When you're dating someone for a long time, it might be hard to tell whether you are falling in love or not. A lot depends on the stage you are in with your partner. For example, if you are in the honey moon stage, you might erroneously believe that you are in love, because all you do is talk to this person or spend time with this person. Ask yourself, however, what you have left once that stage has passed? Is the love still there? A lot of the time, it isn't. While there is no tried and true method to know whether you are in love or not, there may be some signs that can help you start thinking about your whether you are in love or not with your partner. We are here to try and help you sift through your feelings and find out if you are actually in love! So, look out for these signs down below!
You do things you never thought you would do
You have things you like to do, and your partner has different things they like to do. You may not like to do a lot of the things they like to do. However, you find yourself inexplicably doing a lot of those things anyways. The question you should ask yourself is "Why?" The answer is probably that you are falling in love or have at least begun the process. According to Psychology Today, people who fall in love tend to report growth in contentment and diversity of their own self-concepts. This means that not only will you be doing things you don't necessarily like, but you might end up finding new things to like and do because of your partner!
You may get stressed out
The transition from a casual relationship to falling in love may have some adverse effects that you may not expect. For example, you will do anything to make this person happy, so your stress levels rise because now you are changing your appearances, as you are trying to give the person you love a good impression of you.

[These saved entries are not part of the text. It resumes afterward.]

(** A sequence of calls, each with a buffer of its own. *)
Fixpoint play (finite : list Z) (bufs : list (list Z)) (pos : Z) : res (list (list Z)) :=
  match bufs with
  | [] => Ok []
  | b :: bufs =>
    let* '(b, pos, _) := contin_array_create (Some b) (zlen b) (Some finite) (zlen finite) pos in
    let* bs := play finite bufs pos in
    Ok (default [] b :: bs)
  end.

Lemma repetition_app finite k n m :
  repetition finite k (n + m) = repetition finite k n ++ repetition finite (k + Z.of_nat n) m.
Proof. unfold repetition. by rewrite Nat2Z.inj_add, seqZ_app, fmap_app by lia. Qed.

Lemma play_spec finite bufs pos k :
  0 < zlen finite < 2 ^ 32 -> Forall (fun b => 0 < zlen b) bufs -> at_octet finite pos k ->
  exists bs, play finite bufs pos = Ok bs /\ concat bs = repetition finite k (length (concat bufs)) /\
    length <$> bs = length <$> bufs.
Proof.
  intros Hf Hb. revert pos k. induction Hb as [|b bufs Hb _ IH]; intros pos k Hp; [by exists []|].
  cbn [play contin_array_create].
  destruct (Z.eqb_spec (zlen b) 0); [lia|]. destruct (Z.eqb_spec (zlen finite) 0); [lia|]. cbn [orb].
  destruct (create_loop_spec (Z.to_nat (zlen b)) [] b finite 0 pos k) as (pos' & Hrun & Hp'); [done..|lia|].
  cbn [app] in Hrun. rewrite Hrun. cstep. destruct (IH _ _ Hp') as (bs & -> & Hc & Hl). cstep. eexists. split; [done|].
  rewrite Nat2Z.id, drop_all, app_nil_r in *. cbn [default id concat fmap list_fmap]. split.
  - by rewrite Hc, length_app, repetition_app.
  - by rewrite Hl, length_repetition.
Qed.

(** Fetching a finite buffer in pieces of any sizes yields the endless
    repetition of it: the pieces put together are its first octets. *)
Theorem play_is_repetition finite bufs :
  0 < zlen finite < 2 ^ 32 -> Forall (fun b => 0 < zlen b) bufs ->
  exists bs, play finite bufs 0 = Ok bs /\ concat bs = repetition finite 0 (length (concat bufs)) /\
    length <$> bs = length <$> bufs.
Proof. intros Hf Hb. apply play_spec; [done..|]. split; [lia|done]. Qed.

Lemma play_is_repetition_witness :
  exists bs, play [1; 2; 3] [[0; 0]; [0; 0; 0; 0]] 0 = Ok bs /\
    concat bs = [1; 2; 3; 1; 2; 3] /\ length <$> bs = [2; 4]%nat.
Proof. apply (play_is_repetition [1; 2; 3] [[0; 0]; [0; 0; 0; 0]]); [done|by repeat constructor]. Defined.

End Contin.

(** ** pcm_mix *)

Module Mix.

Definition INT16_MIN : Z := -32768.
Definition INT16_MAX : Z := 32767.
Inductive pcm_mix_mode :=
  | B_STEREO_INTO_A_STEREO | B_MONO_INTO_A_MONO | B_MONO_INTO_A_STEREO_LR
  | B_MONO_INTO_A_STEREO_L | B_MONO_INTO_A_STEREO_R | mode_other.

You feel like you want to be with your partner all the time
While there are chemical effects of stress involved with falling in love, falling in love also causes dopamine-rich areas in your brain to function at a higher rate and increase your motivation to spend time with your partner.
The person you are falling for returns your feelings
Interestingly enough, women find that their feelings are reciprocated more often than men. According to Psychology Today, there are two possibilities as to why women are more likely to have their feelings reciprocated. One of these reasons may be that women are able to hold back the desire to express their love making it more likely to have their partner return there sentiment. The other reason cited was that. So, if you are a woman and you find that you are falling for someone find if there is the right time to tell them and let them know how you feel.
You feel like you fall in love frequently
If falling in love happens to you more frequently, then you'll have less chance of missing out on the real deal. However, this does heighten the chances of you getting hurt, because you'll be more likely to mistake the attraction for love. There are a lot of different ways to feel love, so some people may not know they are in love right away. There is evidence, however, that suggests that men fall in love more frequently than women.
Do you get the urge to say, "I love you"?
This is for sure a sign that there is romantic interest. But, for some people, it is more difficult to say than others. This does not mean they haven't fallen in love, it just means they have a harder time showing their feelings. In heterosexual couples it may seem like women are the first to say it, but more often than not, men are the ones to say "I love you". Make sure that you don't write someone off if they aren't ready to say they love you. It doesn't mean they don't love you, they just need some more time to feel comfortable saying it.
You may have a high intensity of emotions
Some people have high feelings of attachment anxiety, if you have attachment anxiety then may be someone who gets incredibly anxious when they are away from their partner. So, the degree of passion felt when falling in love is very high because you are fixated on your partner. But for others, it is not necessarily the case, and it isn't a problem if you aren't necessarily falling apart from the passions of love. Simply you are oriented towards avoidant attachments. Which means you fall in love with much less intensity and you don't get the anxiety when you are away from your partner. It is important that if you are this way with someone who has attachment anxiety to have a conversation with them to let them know how you really feel and how you show and prove your love to them.
Falling in love is unique to the person and you have to understand that you won't have the same type of love with each person. So, knowing the person you are falling in love with is also falling for you while being kind, compassionate, and on the same page in terms of priorities, is an important step in having a healthy and fulfilling relationship. If you keep up your search and put in the time and effort to find someone, you may be falling in love soon enough! Good luck on your search!